*** Block opens ***

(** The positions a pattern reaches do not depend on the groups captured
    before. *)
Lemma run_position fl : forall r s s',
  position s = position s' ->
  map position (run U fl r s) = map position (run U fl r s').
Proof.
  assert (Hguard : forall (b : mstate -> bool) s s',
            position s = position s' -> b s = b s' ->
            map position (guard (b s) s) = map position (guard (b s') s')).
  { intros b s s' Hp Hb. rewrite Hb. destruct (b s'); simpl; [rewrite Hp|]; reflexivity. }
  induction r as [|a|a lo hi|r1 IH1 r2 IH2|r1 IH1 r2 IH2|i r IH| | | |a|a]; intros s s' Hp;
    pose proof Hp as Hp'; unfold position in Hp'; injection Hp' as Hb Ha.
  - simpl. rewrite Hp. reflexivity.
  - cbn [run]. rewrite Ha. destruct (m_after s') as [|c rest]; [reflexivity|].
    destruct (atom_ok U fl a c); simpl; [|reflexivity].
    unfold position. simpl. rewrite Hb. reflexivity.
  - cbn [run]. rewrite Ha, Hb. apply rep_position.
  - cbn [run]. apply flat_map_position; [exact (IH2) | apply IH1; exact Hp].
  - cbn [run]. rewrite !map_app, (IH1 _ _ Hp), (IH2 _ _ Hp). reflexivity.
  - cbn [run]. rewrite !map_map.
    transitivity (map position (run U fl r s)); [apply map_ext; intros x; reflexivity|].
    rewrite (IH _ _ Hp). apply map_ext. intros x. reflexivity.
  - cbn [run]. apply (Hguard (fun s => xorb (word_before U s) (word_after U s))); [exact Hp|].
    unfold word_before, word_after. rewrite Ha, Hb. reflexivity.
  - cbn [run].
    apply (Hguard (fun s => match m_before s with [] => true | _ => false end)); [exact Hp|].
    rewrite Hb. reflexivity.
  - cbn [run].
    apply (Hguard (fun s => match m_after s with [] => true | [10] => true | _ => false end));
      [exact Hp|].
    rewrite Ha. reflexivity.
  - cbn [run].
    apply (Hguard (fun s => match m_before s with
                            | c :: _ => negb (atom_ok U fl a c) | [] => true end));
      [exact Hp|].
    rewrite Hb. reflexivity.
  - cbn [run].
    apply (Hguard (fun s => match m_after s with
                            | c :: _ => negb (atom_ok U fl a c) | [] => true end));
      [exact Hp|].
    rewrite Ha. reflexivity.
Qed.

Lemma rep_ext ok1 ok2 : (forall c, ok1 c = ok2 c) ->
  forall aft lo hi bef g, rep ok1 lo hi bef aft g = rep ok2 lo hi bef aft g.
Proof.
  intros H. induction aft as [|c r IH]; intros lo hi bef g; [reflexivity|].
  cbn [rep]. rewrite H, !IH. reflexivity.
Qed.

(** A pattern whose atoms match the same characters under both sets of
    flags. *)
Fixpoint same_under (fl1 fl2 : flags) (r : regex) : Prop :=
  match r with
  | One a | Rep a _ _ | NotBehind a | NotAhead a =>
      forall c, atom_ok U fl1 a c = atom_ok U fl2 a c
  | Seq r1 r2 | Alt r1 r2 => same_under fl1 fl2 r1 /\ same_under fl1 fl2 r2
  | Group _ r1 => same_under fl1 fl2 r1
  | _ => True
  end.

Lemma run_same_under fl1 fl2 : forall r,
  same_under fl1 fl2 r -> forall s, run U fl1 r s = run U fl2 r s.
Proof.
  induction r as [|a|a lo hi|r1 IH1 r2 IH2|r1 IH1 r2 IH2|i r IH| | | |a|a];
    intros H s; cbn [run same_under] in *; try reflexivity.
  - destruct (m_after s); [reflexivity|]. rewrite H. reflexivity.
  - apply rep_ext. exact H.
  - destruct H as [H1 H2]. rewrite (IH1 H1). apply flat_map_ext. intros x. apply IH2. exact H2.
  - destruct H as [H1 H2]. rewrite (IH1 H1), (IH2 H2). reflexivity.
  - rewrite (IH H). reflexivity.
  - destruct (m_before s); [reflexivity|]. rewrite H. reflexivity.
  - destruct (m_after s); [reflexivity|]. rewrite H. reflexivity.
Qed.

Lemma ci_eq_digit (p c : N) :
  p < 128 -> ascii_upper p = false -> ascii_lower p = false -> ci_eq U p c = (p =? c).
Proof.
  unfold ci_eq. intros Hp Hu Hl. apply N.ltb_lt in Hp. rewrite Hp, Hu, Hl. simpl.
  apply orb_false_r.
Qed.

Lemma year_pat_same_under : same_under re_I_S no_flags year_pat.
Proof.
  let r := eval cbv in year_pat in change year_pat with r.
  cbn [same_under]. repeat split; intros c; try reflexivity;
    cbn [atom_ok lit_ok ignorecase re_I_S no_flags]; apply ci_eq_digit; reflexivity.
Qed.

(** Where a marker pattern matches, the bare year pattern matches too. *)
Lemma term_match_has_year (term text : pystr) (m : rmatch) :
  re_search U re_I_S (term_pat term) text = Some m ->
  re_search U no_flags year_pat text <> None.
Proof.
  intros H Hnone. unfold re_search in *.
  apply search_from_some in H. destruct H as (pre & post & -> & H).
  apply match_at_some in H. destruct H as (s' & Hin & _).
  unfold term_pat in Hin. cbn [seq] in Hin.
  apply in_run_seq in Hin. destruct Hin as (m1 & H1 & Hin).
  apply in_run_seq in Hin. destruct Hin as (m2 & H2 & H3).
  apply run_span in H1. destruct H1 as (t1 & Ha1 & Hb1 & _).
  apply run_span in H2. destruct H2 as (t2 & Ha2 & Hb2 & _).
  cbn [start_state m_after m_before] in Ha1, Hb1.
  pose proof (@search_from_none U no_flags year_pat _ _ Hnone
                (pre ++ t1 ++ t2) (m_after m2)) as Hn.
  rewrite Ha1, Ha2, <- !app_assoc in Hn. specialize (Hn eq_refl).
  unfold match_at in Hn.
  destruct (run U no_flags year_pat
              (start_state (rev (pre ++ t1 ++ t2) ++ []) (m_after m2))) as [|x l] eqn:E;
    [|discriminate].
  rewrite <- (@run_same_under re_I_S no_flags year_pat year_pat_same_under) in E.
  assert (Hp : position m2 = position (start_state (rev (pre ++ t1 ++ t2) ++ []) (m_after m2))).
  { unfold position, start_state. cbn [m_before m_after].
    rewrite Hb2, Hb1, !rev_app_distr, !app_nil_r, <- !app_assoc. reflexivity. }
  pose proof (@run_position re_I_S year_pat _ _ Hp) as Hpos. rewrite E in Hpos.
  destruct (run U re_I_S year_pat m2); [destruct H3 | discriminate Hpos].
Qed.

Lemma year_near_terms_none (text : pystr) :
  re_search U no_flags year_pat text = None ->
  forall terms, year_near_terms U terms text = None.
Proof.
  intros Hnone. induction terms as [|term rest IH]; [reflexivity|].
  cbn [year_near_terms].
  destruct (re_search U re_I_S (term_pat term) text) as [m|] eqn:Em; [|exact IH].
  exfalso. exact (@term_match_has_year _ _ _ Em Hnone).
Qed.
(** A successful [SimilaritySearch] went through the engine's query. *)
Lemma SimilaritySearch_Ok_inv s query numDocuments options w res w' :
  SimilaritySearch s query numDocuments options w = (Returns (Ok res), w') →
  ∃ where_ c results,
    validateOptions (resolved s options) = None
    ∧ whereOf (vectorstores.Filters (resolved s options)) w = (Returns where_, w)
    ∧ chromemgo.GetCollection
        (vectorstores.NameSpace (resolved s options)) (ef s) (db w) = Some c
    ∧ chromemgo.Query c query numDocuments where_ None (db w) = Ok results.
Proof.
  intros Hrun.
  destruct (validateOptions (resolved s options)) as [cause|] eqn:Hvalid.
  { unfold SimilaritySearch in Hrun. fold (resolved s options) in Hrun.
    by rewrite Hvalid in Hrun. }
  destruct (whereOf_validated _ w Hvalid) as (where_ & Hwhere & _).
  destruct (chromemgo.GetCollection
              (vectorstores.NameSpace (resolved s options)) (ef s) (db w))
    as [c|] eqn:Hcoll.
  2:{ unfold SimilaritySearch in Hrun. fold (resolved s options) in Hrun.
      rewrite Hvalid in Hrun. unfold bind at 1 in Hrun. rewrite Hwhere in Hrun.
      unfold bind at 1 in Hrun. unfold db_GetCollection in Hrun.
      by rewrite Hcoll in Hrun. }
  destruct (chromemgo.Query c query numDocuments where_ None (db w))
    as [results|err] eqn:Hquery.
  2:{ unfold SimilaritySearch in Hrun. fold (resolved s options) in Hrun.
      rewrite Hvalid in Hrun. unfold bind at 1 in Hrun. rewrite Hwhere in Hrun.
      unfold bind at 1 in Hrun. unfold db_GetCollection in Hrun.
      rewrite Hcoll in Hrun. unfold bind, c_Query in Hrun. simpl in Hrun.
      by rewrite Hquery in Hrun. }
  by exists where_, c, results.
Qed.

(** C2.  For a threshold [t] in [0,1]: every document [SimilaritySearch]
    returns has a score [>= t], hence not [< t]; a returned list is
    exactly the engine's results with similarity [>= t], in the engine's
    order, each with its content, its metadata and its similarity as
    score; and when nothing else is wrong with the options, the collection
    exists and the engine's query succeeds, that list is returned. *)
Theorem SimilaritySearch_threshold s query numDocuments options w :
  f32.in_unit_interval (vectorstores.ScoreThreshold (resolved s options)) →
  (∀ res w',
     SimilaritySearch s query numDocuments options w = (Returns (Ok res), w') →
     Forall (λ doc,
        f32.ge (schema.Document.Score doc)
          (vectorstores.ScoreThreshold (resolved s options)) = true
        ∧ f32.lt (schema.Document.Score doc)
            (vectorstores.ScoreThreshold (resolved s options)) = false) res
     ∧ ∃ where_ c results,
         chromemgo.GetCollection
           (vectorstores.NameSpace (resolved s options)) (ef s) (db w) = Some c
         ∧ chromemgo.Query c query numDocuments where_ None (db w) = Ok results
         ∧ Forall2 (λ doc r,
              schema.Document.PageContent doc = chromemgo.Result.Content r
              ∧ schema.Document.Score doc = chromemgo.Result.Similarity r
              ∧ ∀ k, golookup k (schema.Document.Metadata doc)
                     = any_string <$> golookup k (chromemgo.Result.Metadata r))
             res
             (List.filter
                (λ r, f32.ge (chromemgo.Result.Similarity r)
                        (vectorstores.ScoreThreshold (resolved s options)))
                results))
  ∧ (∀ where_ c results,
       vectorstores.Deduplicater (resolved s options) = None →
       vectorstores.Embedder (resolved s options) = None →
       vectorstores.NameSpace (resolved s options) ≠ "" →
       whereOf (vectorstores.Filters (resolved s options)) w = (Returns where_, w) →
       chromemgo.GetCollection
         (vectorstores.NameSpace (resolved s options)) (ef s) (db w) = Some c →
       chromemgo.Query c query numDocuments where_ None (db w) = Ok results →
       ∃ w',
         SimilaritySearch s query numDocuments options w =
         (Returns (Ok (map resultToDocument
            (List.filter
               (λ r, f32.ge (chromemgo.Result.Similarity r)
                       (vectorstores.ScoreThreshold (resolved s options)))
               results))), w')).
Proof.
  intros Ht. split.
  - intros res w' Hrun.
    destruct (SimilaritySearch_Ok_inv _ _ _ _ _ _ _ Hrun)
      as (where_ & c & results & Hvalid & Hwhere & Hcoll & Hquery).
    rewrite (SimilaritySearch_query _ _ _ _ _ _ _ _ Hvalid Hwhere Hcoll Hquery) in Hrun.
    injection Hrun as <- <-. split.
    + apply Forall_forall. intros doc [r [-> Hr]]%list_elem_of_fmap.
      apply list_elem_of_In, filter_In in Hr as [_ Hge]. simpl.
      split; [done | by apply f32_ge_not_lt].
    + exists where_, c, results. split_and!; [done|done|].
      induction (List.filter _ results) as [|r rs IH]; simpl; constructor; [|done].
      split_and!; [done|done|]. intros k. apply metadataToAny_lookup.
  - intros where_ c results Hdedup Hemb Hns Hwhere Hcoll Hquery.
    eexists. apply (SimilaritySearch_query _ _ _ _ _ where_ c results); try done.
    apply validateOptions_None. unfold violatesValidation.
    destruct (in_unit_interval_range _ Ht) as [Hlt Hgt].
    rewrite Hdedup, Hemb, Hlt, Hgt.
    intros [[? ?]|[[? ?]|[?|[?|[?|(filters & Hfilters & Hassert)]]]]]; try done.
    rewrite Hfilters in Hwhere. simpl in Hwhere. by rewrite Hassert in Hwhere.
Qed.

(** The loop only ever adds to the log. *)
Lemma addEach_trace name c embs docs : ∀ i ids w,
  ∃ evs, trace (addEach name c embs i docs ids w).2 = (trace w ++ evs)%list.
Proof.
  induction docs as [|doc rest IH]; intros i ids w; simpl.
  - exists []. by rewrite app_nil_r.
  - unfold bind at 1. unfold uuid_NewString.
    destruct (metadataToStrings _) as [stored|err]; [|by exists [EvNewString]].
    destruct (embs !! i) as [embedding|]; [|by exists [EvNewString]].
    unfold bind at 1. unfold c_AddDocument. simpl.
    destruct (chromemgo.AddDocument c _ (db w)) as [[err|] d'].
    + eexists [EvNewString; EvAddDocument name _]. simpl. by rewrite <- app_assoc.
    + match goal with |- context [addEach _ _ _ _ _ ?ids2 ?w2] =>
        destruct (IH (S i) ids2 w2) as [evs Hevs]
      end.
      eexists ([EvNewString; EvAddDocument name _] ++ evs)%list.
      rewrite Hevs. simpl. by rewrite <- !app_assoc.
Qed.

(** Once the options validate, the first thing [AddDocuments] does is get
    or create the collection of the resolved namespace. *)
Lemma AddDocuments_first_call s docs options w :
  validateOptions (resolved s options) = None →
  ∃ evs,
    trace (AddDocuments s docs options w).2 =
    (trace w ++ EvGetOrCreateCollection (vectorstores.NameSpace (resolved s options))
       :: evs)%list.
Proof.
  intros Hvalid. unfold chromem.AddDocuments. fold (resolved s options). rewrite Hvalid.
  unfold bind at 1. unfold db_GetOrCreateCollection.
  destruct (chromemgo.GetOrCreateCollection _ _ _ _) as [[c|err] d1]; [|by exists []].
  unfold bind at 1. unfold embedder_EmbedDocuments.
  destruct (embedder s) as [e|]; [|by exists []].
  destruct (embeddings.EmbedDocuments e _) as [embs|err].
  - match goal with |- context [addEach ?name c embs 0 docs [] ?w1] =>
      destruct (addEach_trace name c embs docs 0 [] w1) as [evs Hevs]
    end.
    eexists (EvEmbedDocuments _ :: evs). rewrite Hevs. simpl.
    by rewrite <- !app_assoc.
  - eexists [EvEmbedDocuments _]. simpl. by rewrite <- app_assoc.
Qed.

*** Block closes ***

- [Your objective]: Read through the entries and copy every line that includes "Hevs".

- [Response for this exercise]:
        destruct (IH (S i) ids2 w2) as [evs Hevs]
      rewrite Hevs. simpl. by rewrite <- !app_assoc.
      destruct (addEach_trace name c embs docs 0 [] w1) as [evs Hevs]
    eexists (EvEmbedDocuments _ :: evs). rewrite Hevs. simpl.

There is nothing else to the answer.